In this document we begin with a discussion of the challenge of creating a system of categories adequate to such a complex domain, with reference to the project’s findings and a review of previous classifications of various kinds for interdisciplinarity (ID) and transdisciplinarity (TD). These are complex concepts and practices with contested definitions and multiple histories across different geographical regions – as are disciplines themselves. Furthermore, as our findings have reinforced, the challenge is compounded by the need to account for multiple stakeholders, levels of activity ranging from the individual to the research and innovation system in its totality (including its intersection with societal challenges and policy priorities) and the fact that different challenges arise at different phases of planning, developing and evaluating funding programmes and individual research projects. We recognise that just as no single definition is adequate for such a complex set of practices, there can be no single system of categories that exhaustively maps the relevant actors, relationships and processes. Any system of categories is necessarily provisional. However, this system of preconditions contributes to existing IDR/TDR knowledge by increasing understanding of the challenge of integrating the Arts, Humanities and Social Sciences (particularly the underrepresented Arts and Humanities) for IDR/TDR and how they can be supported for better outcomes.
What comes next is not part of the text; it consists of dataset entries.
(** [head_object] answers that there is no object for the file. *)
Definition missing (c : client) (self : S3Manager) (path : entry) : bool :=
  match answer c (head_object (bucket_name self)
                    (prefix self +:+ e_rel path)) with
  | Some (ClientError code) => bool_decide (code = "404")
  | _ => false
  end.

(** The uploads a sync is to make: every regular file, or only the ones
    without an object when existing objects are kept. *)
Definition to_upload (c : client) (self : S3Manager)
    (overwrite_existing : bool) (rglob : list entry) : list call :=
  upload_of self
  <$> List.filter (fun path => overwrite_existing || missing c self path)
        (files rglob).

(** The deletions a sync is to make, call by call. *)
Definition to_delete (c : client) (self : S3Manager)
    (delete_extraneous_remote : bool) (rglob : list entry)
  : list (list string) :=
  if delete_extraneous_remote
  then chunks (List.filter (extraneous self rglob)
                 (listed_keys (pages c (bucket_name self) (prefix self))))
  else [].

(** The last character is a slash. *)
Definition slash_last (s : string) : bool :=
  match String.rev s with
  | String a _ => bool_decide (a = "/"%char)
  | EmptyString => false
  end.

(** The first character is a slash. *)
Definition slash_first (s : string) : bool :=
  match s with
  | String a _ => bool_decide (a = "/"%char)
  | EmptyString => false
  end.

End Bucket.

(* ===================================================================== *)
(** ** Reading whole runs of the loop                                     *)
(* ===================================================================== *)

Module Runs.
Import Time Py Sup Claimed Observed.
Lemma augment_state_shape_witness :
  np.well_shaped
    (Matrix 5 [[1; 2; sin 3; cos 3; 4]; [5; 6; sin 7; cos 7; 8]])
  /\ ((shape (Matrix 4 [[1; 2; 3; 4]; [5; 6; 7; 8]]) = [4%nat]
       /\ shape (Matrix 5 [[1; 2; sin 3; cos 3; 4]; [5; 6; sin 7; cos 7; 8]])
          = [5%nat])
      \/ (exists nrows ncols : nat,
            shape (Matrix 4 [[1; 2; 3; 4]; [5; 6; 7; 8]]) = [nrows; ncols]
            /\ (4 <= ncols)%nat
            /\ shape
                 (Matrix 5 [[1; 2; sin 3; cos 3; 4]; [5; 6; sin 7; cos 7; 8]])
               = [nrows; 5%nat])).
Proof.
  apply (augment_state_shape
           (Matrix 4 [[1; 2; 3; 4]; [5; 6; 7; 8]])
           (Matrix 5 [[1; 2; sin 3; cos 3; 4]; [5; 6; sin 7; cos 7; 8]])).
  - cbn. lia.
  - reflexivity.
Defined.

(** X4.  For an input of at most two dimensions: whenever [reduce_state]
    returns, its result is a vector of four entries for a vector of five, and
    for a batch a well-shaped batch of as many rows, four columns wide; an
    input of no dimension never returns. *)
Theorem reduce_state_shape (state r : ndarray) :
  (np.ndim state <= 2)%nat ->
  reduce_state state = Ok r ->
  np.well_shaped r
  /\ ((shape state = [5%nat] /\ shape r = [4%nat])
      \/ (exists nrows ncols : nat,
            shape state = [nrows; ncols] /\ (5 <= ncols)%nat
            /\ shape r = [nrows; 4%nat])).
Proof.
  intros _ Hr. destruct state as [a | v | n rows].
  - discriminate Hr.
  - destruct v as [| x [| x_dot [| s [| c [| theta_dot [| extra v]]]]]];
      try discriminate Hr.
    injection Hr as <-. split; [exact I | left; split; reflexivity].
  - destruct (le_lt_dec 5 n) as [Hn | Hn].
    + rewrite reduce_state_matrix in Hr by assumption. injection Hr as <-.
      split; [now apply well_shaped_rows |].
      right. exists (length rows), n. cbn. now rewrite length_map.
    + exfalso. revert Hr. unfold reduce_state. cbn [np.ndim Nat.eqb].
      do 5 (destruct n as [| n]; [discriminate |]). lia.
Qed.

Lemma reduce_state_shape_witness :
  np.well_shaped
    (Matrix 4 [[1; 2; Ratan2 0 1; 4]; [5; 6; Ratan2 1 0; 8]])
  /\ ((shape (Matrix 5 [[1; 2; 0; 1; 4]; [5; 6; 1; 0; 8]]) = [5%nat]
       /\ shape (Matrix 4 [[1; 2; Ratan2 0 1; 4]; [5; 6; Ratan2 1 0; 8]])
          = [4%nat])
      \/ (exists nrows ncols : nat,
            shape (Matrix 5 [[1; 2; 0; 1; 4]; [5; 6; 1; 0; 8]])
            = [nrows; ncols]
            /\ (5 <= ncols)%nat
            /\ shape (Matrix 4 [[1; 2; Ratan2 0 1; 4]; [5; 6; Ratan2 1 0; 8]])
               = [nrows; 4%nat])).
Proof.
  apply (reduce_state_shape
           (Matrix 5 [[1; 2; 0; 1; 4]; [5; 6; 1; 0; 8]])
           (Matrix 4 [[1; 2; Ratan2 0 1; 4]; [5; 6; Ratan2 1 0; 8]])).
  - cbn. lia.
  - reflexivity.
Defined.

(** X5.  A well-shaped batch of reduced states whose angles all lie in
    [(-PI, PI]] comes back unchanged from augmentation followed by
    reduction. *)
Theorem batch_roundtrip (rows : list (list R)) :
  Forall (fun r => length r = 4%nat /\ - PI < nth 2 r 0 <= PI) rows ->
  (a <- augment_state (Matrix 4 rows) ;; reduce_state a) = Ok (Matrix 4 rows).
Proof.
  intros Hrows.
  rewrite augment_state_matrix by lia. cbn [bind].
  rewrite reduce_state_matrix by lia. rewrite map_map.
  do 2 f_equal. apply map_fixed with (2 := Hrows).
  intros r [Hlen Hang].
  destruct r as [| x [| x_dot [| theta [| theta_dot [| extra r]]]]];
    try discriminate Hlen.
  unfold reduce_row, augment_row. cbn in Hang |- *.
  now rewrite Ratan2_sin_cos.
Qed.

Lemma batch_roundtrip_witness :
  (a <- augment_state (Matrix 4 [[1; 2; 0; 3]; [4; 5; PI; 6]]) ;;
   reduce_state a)
  = Ok (Matrix 4 [[1; 2; 0; 3]; [4; 5; PI; 6]]).
Proof.
  apply (batch_roundtrip [[1; 2; 0; 3]; [4; 5; PI; 6]]).
  pose proof PI_RGT_0.
  repeat constructor; cbn; lra.
Defined.

(** ** Angles beyond the canonical range, states off the unit circle *)

Lemma sin_cos_period_Z (a : R) (k : Z) :
  sin (a + 2 * IZR k * PI) = sin a /\ cos (a + 2 * IZR k * PI) = cos a.
Proof.
  destruct (Z.le_gt_cases 0 k) as [Hk | Hk].
  - rewrite <- (Z2Nat.id k Hk), <- INR_IZR_INZ.
    split; [apply sin_period | apply cos_period].
  - assert (Hn : (0 <= - k)%Z) by lia.
    pose proof (sin_period (a + 2 * IZR k * PI) (Z.to_nat (- k))) as Hs.
    pose proof (cos_period (a + 2 * IZR k * PI) (Z.to_nat (- k))) as Hc.
    rewrite INR_IZR_INZ, (Z2Nat.id _ Hn), opp_IZR in Hs, Hc.
    replace (a + 2 * IZR k * PI + 2 * - IZR k * PI) with a in Hs, Hc by ring.
    split; congruence.
Qed.

(** X6.  Augmentation forgets how often the angle winds round the circle:
    from an angle [theta + 2 k PI], with [theta] in [(-PI, PI]] and [k] any
    integer, augmentation followed by reduction returns [theta]. *)
Theorem reduce_augment_unwinds (x x_dot theta theta_dot : R) (k : Z) :
  - PI < theta <= PI ->
  (a <- augment_state (Vector [x; x_dot; theta + 2 * IZR k * PI; theta_dot]) ;;
   reduce_state a)
  = Ok (Vector [x; x_dot; theta; theta_dot]).
Proof.
  intros Htheta. cbn.
  destruct (sin_cos_period_Z theta k) as [-> ->].
  now rewrite Ratan2_sin_cos.
Qed.

Lemma reduce_augment_unwinds_witness :
  (a <- augment_state (Vector [1; 2; PI / 2 + 2 * IZR (- 3) * PI; 4]) ;;
   reduce_state a)
  = Ok (Vector [1; 2; PI / 2; 4]).
Proof.
  apply (reduce_augment_unwinds 1 2 (PI / 2) 4 (- 3)).
  pose proof PI_RGT_0. lra.
Defined.

(** X7.  Reduction followed by augmentation scales the pair
    [(sin_theta, cos_theta)] of an augmented state to the unit circle, when
    the pair is not [(0, 0)], and keeps the other entries. *)
Theorem augment_reduce_normalises (x x_dot sin_theta cos_theta theta_dot : R) :
  0 < sin_theta ^ 2 + cos_theta ^ 2 ->
  (r <- reduce_state (Vector [x; x_dot; sin_theta; cos_theta; theta_dot]) ;;
   augment_state r)
  = Ok (Vector [x; x_dot;
                sin_theta / sqrt (sin_theta ^ 2 + cos_theta ^ 2);
                cos_theta / sqrt (sin_theta ^ 2 + cos_theta ^ 2);
                theta_dot]).
Proof.
  intros Hn. cbn.
  destruct (sin_cos_Ratan2 sin_theta cos_theta Hn) as [-> ->]. reflexivity.
Qed.

Lemma augment_reduce_normalises_witness :
  (r <- reduce_state (Vector [1; 2; 3; 4; 5]) ;; augment_state r)
  = Ok (Vector [1; 2; 3 / sqrt (3 ^ 2 + 4 ^ 2); 4 / sqrt (3 ^ 2 + 4 ^ 2); 5]).
Proof.
  apply (augment_reduce_normalises 1 2 3 4 5). lra.
Defined.

(** X8.  Reduction followed by augmentation gives an augmented state back
    exactly when its pair [(sin_theta, cos_theta)] has unit norm. *)
Theorem augment_reduce_identity_iff (x x_dot sin_theta cos_theta theta_dot : R) :
  (r <- reduce_state (Vector [x; x_dot; sin_theta; cos_theta; theta_dot]) ;;
   augment_state r)
  = Ok (Vector [x; x_dot; sin_theta; cos_theta; theta_dot])
  <-> sin_theta ^ 2 + cos_theta ^ 2 = 1.
Proof.
  cbn [reduce_state augment_state np.ndim Nat.eqb np.iter map unpack4 unpack5
       bind np.arctan2 np.ufunc2 np.ufunc1 np.hstack np.atleast_1d np.sin
       np.cos np.concatenate0 fmap app].
  split.
  - intros Heq. injection Heq as Hs Hc.
    pose proof (unit_sin_cos (Ratan2 sin_theta cos_theta)) as Hu.
    now rewrite Hs, Hc in Hu.
  - intros Hu.
    destruct (sin_cos_Ratan2_unit sin_theta cos_theta Hu) as [-> ->].
    reflexivity.
Qed.

(** ** One step of the dynamics *)

Lemma sin_cos_Ratan2_opp (s c : R) :
  sin (Ratan2 (- s) c) = - sin (Ratan2 s c)
  /\ cos (Ratan2 (- s) c) = cos (Ratan2 s c).
Proof.
  destruct (Rtotal_order 0 (s ^ 2 + c ^ 2)) as [Hn | [Hn | Hn]].
  - assert (Hn' : 0 < (- s) ^ 2 + c ^ 2) by nra.
    destruct (sin_cos_Ratan2 s c Hn) as [-> ->].
    destruct (sin_cos_Ratan2 (- s) c Hn') as [-> ->].
    replace ((- s) ^ 2) with (s ^ 2) by ring.
    pose proof (norm_pos s c Hn). split; field; lra.
  - assert (s = 0) by nra. assert (c = 0) by nra. subst s c.
    replace (- 0) with 0 by ring. rewrite Ratan2_0_0, sin_0. split; ring.
  - nra.
Qed.

Lemma ratio_below_one (mc mp c : R) :
  0 < mc -> 0 < mp -> c ^ 2 <= 1 -> mp * c ^ 2 / (mc + mp) < 1.
Proof.
  intros Hmc Hmp Hc.
  apply Rmult_lt_reg_r with (mc + mp); [lra |].
  replace (mp * c ^ 2 / (mc + mp) * (mc + mp)) with (mp * c ^ 2)
    by (field; lra).
  nra.
Qed.

Section Step_facts.

Context {squashing : Squashing}.
Variables (dt : R) (constrain : bool) (min_bounds max_bounds : R).
Variables (mc mp l g : R).
Variables (x x_dot sin_theta cos_theta theta_dot u : R).
Variable theta : R.

(** X9.  The step does not depend on how the angle of a reduced state is
    represented: stepping the augmented form of [[x, x_dot, theta, theta_dot]],
    for any [theta], gives the augmented form of the reduced state advanced
    by explicit Euler, with the angle [theta + theta_dot * dt]. *)
Theorem step_commutes_with_augment :
  let F := Spec.effective_force constrain min_bounds max_bounds u in
  fmap Vector
    (AutoDiffDynamics.f
       (CartpoleDynamics.__init__ dt constrain min_bounds max_bounds mc mp l g)
       [x; x_dot; sin theta; cos theta; theta_dot] [u])
  = augment_state
      (Vector
         [ x + x_dot * dt;
           x_dot
           + Spec.x_dot_dot mc mp l g (sin theta) (cos theta) theta_dot F * dt;
           theta + theta_dot * dt;
           theta_dot
           + Spec.theta_dot_dot mc mp l g (sin theta) (cos theta) theta_dot F
             * dt ]).
Proof.
  cbv zeta. rewrite f_next_state, augment_vector_run.
  unfold Spec.next_state, Spec.next_theta, fmap. cbn [bind].
  rewrite !sin_plus, !cos_plus.
  destruct (sin_cos_Ratan2_unit _ _ (unit_sin_cos theta)) as [-> ->].
  reflexivity.
Qed.

(** X10.  The dynamics do not depend on where the cart is: moving the start
    by [a] moves the next position by [a] and changes no other entry. *)
Theorem step_translation_invariant (a : R) :
  exists (p : R) (rest : list R),
    AutoDiffDynamics.f
      (CartpoleDynamics.__init__ dt constrain min_bounds max_bounds mc mp l g)
      [x; x_dot; sin_theta; cos_theta; theta_dot] [u]
    = Ok (p :: rest)
    /\ AutoDiffDynamics.f
         (CartpoleDynamics.__init__ dt constrain min_bounds max_bounds
            mc mp l g)
         [x + a; x_dot; sin_theta; cos_theta; theta_dot] [u]
       = Ok (p + a :: rest).
Proof.
  rewrite !f_next_state. unfold Spec.next_state.
  do 2 eexists. split; [reflexivity |].
  do 2 f_equal. ring.
Qed.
We propose a system of preconditions for AHSS integration based on a mapping of the SHAPE-ID findings and further informed by a thematic classification derived from a review of the existing literature on classifications of IDR/TDR.
These preconditions fall into three broad categories:
- Structural factors supporting AHSS integration, including research policy and funding and institutional supports;
- Competencies and attributes necessary for AHSS integration, such as individuals’ attitudes and skills acquired through practical experience or training in IDR/TDR as well as disciplinary training;
- Cross-cutting categories that underpin and connect the first two categories, for instance through improving shared understandings of IDR/TDR, clarifying partner roles and relationships in an IDR/TDR project and creating collaborative conditions.
Informed by this classification, the SHAPE-ID toolkit will offer practical recommendations and guidance for different users in achieving more successful AHSS integration.